Emerging Markets Radar (October 28, 2012)
Strengths
- The HSBC China October flash manufacturing Purchasing Manager’s Index (PMI) improved 1.2 percent to 49.1 from 47.9 in September. The breakdown of the index shows some positive signs, such as the running down of inventories and improving new orders. The market was encouraged by the improving PMI, though it is still below 50, indicating that industrial activities are in contraction.
- Data from the China Banking Regulatory Commission (CBRC) showed that for the first nine months, loan balances for social security housing constructions at banking institutions went up 47.6 percent on a year-over-year basis, which should benefit construction companies.
- The Philippines cut interest rates by a quarter of a percentage point to a record-low 3.5 percent in the week. This was the fourth time this year to spur growth and dampen currency gains as U.S. monetary stimulus threatens to boost capital inflows.
- Thailand’s September exports were slightly up by 0.2 percent on a year-over-year basis, beating the market consensus which had predicted a contraction.
Weaknesses
- Korea’s GDP decelerated to 1.6 percent in the third quarter this year, below the consensus forecast of 1.7 percent. This was the slowest growth in three years since the third quarter of 2009 due to weak capital spending and destocking, but economists said it could be the bottom of the cycle.
- Out of 935 companies listed in the Shanghai Composite, 161 have reported third-quarter earnings with profits falling an average 4.5 percent from a year earlier, but analysts encouraged investors to look beyond reported earnings, rather than paying attention to earning revisions in the reporting season.
- In spite of the market consensus that The People’s Bank of China (PBOC), the central bank, would cut interest rates at least once and cut the bank reserve ratio one to two times before year-end, that hope has diminished lately due to increasing reverse repo operations by the central bank. Similarly, the market may have overestimated the probability of a large stimulus package around the national congress on November 8.
- In its recent research report, JP Morgan predicts Korea’s economically active population to peak in 2012/2013, tracking Japan closely in its economic and population dynamics.
Opportunities
- The graph above shows that money flows into Association of Southeast Asian Nations (ASEAN) countries went up in the third quarter due to the U.S. QE3 program. The increasing inflow of money should help inflate asset prices in these countries, particularly benefiting the equity and property markets.
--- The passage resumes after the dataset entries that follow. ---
Definition digit_of (c : ascii) : option Z :=
  let n := nat_of_ascii c in
  if ((48 <=? n) && (n <=? 57))%nat then Some (Z.of_nat n - 48) else None.

Fixpoint skip_space (s : string) : nat * string :=
  match s with
  | String c s' =>
      if isspace c then let '(k, r) := skip_space s' in (S k, r) else (O, s)
  | EmptyString => (O, s)
  end.

Fixpoint digits (s : string) (acc : Z) : Z * nat :=
  match s with
  | String c s' =>
      match digit_of c with
      | Some d => let '(v, k) := digits s' (10 * acc + d) in (v, S k)
      | None => (acc, O)
      end
  | EmptyString => (acc, O)
  end.

Definition strtoul (str : string) : Z * nat :=
  let '(ws, s1) := skip_space str in
  let '(neg, sg, s2) :=
    match s1 with
    | String c r =>
        if Ascii.eqb c "-"%char then (true, 1%nat, r)
        else if Ascii.eqb c "+"%char then (false, 1%nat, r)
        else (false, O, s1)
    | EmptyString => (false, O, s1)
    end in
  let '(v, nd) := digits s2 0 in
  match nd with
  | O => (0, O)
  | _ =>
      let r := if ULONG_MAX <? v then ULONG_MAX
               else if neg then (ULONG_MAX + 1 - v) mod (ULONG_MAX + 1)
               else v in
      (r, (ws + sg + nd)%nat)
  end.

(** [get_num]: the pair of the returned flag and the value stored in
    [*num] (an [unsigned], so the [unsigned long] is truncated). *)
Definition get_num (str : string) : bool * Z :=
  let '(v, endptr) := strtoul str in
  (Nat.eqb endptr (String.length str), to_unsigned v).

(** What the first part of [main] decides: an early return with the text
    written to standard error and the exit status, or the two counts
    with which the threads are started. *)
Inductive prologue :=
| Reject (err : string) (status : Z)
| Launch (thread_count loop_count : Z).

(** [main] up to and including the two [malloc] calls.  [argv] is the
    argument vector ([argc] is its length, [argv[0]] the program name)
    and [threads_ok], [params_ok] tell whether the two allocations
    return a non-null pointer. *)
Definition main_prologue (argv : list string) (threads_ok params_ok : bool)
  : prologue :=
  let pname := nth 0 argv EmptyString in
  if negb (Nat.eqb (List.length argv) 3) then
    let '(txt, st) := print_help pname in
    Reject (("Invalid argument count" ++ nl) ++ txt)%string st
  else
    let '(ok1, thread_count) := get_num (nth 1 argv EmptyString) in
    if negb ok1 || (thread_count <=? 0) then
      let '(txt, st) := print_help pname in Reject txt st
    else
      let '(ok2, loop_count) := get_num (nth 2 argv EmptyString) in
      if negb ok2 || (loop_count <=? 0) then
        let '(txt, st) := print_help pname in Reject txt st
      else if negb threads_ok || negb params_ok then
        Reject ("Error: out of memory!" ++ nl)%string EXIT_FAILURE
      else Launch thread_count loop_count.

End Args.

(** ** The threads *)

Module Param.
(** [thread_param_t] *)
Record t := { id : Z; loop_count : Z }.
End Param.

Module Ticket.

Import CInt.

(** Program points of a worker thread: the statements of [just_do_it]
    with [getticket], [await] and [advance] inlined at their only call
    sites.  [Unborn] is a slot of the thread array before its
    [pthread_create]; [Blocked] is a thread suspended inside
    [pthread_cond_wait]; [Done] is a thread that returned. *)
Inductive wpc :=
| Unborn
| GetLock     (* getticket: pthread_mutex_lock(&ticket_mutex) *)
| GetRead     (* getticket: res = next_ticket *)
| GetIncr     (* getticket: next_ticket++ *)
| GetUnlock   (* getticket: pthread_mutex_unlock(&ticket_mutex) *)
| LoopTest        (* (ticket = <returned res>) < param->loop_count *)
| Suspend1    (* suspend() before await *)
| AwLock      (* await: pthread_mutex_lock(&section_mutex) *)
| AwTest      (* await: while (aenter != actual_ticket) *)
| AwSignal    (* await: pthread_cond_signal(&section_cond) *)
| AwWait      (* await: pthread_cond_wait, releasing the mutex *)
| Blocked     (* await: inside pthread_cond_wait, not yet woken *)
| AwReacq     (* await: woken, pthread_cond_wait reacquires the mutex *)
| Printf       (* printf + fflush *)
| AdvIncr     (* advance: actual_ticket++ *)
| AdvSignal   (* advance: pthread_cond_signal(&section_cond) *)
| AdvUnlock   (* advance: pthread_mutex_unlock(&section_mutex) *)
| Suspend2    (* suspend() after advance *)
| Done.

#[global] Instance wpc_eq_dec : EqDecision wpc.
Proof. solve_decision. Defined.

(** A worker: its program point, its [param], the local [ticket] of
    [just_do_it] (the argument [aenter] of [await]) and the local [res]
    of [getticket]. *)
Record worker := {
  pc : wpc;
  param : Param.t;
  ticket : Z;
  res : Z }.

Definition at_pc (p : wpc) (w : worker) : worker :=
  {| pc := p; param := param w; ticket := ticket w; res := res w |}.

Definition with_res (p : wpc) (r : Z) (w : worker) : worker :=
  {| pc := p; param := param w; ticket := ticket w; res := r |}.

Definition with_ticket (p : wpc) (t : Z) (w : worker) : worker :=
  {| pc := p; param := param w; ticket := t; res := res w |}.

(** Observation points recorded beside the program state: the value a
    [getticket] call takes from the counter, the return of [await] and
    the return of [advance], each with the index of the thread. *)
Inductive event :=
| Issue (i : nat) (t : Z)
| Enter (i : nat) (t : Z)
| Leave (i : nat) (t : Z).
- HSBC makes an ongoing case for Turkey, even after its very strong run, up 45 percent year-to-date in U.S. dollar terms. The chart below shows that foreign ownership is still low by historical standards.
- Turkish corporations improved their competitive position dramatically over the past five years. Net profit margins expanded as unit labor costs have fallen, the opposite of all the BRIC (Brazil, Russia, India and China) countries.
Threats
- Indonesia’s current account (CA) balance turned into a deficit this year due to reduced demand from China for its commodities and lower coal and rubber prices. CLSA forecasts Indonesia’s CA could be worse than India next year, reaching 3 percent of GDP. This widened CA deficit is mostly due to a weak external market, with strong domestic demand for external consumer and industrial goods. A number of economic forces can act to dampen or reduce the impact of the CA deficit, including continuing FDI (foreign direct investment) inflow, global recovery, and productivity-enhancing domestic policies.
- Mark Mobius expressed his concern to the Russian business paper Vedomosti about the fate of minority investors in TNK-BP Holding following its acquisition by the state company Rosneft. Despite consolidation, Rosneft CEO Igor Sechin said that there are no plans for a minority share buyout. Mobius declined to comment how the deal reflects on the investment climate in Russia.
- A BCA Research valuation ranking shows that currencies of commodity-producing nations, such as Brazil, Chile, Indonesia and Russia, are the most expensive, which makes them particularly vulnerable if commodity prices head lower. BCA ranks emerging markets currencies based on an average of two valuation measures: the deviation of the real effective exchange rate from its 10-year mean and purchasing power parity. On the other hand, the Indian rupee has the most upside by this measure.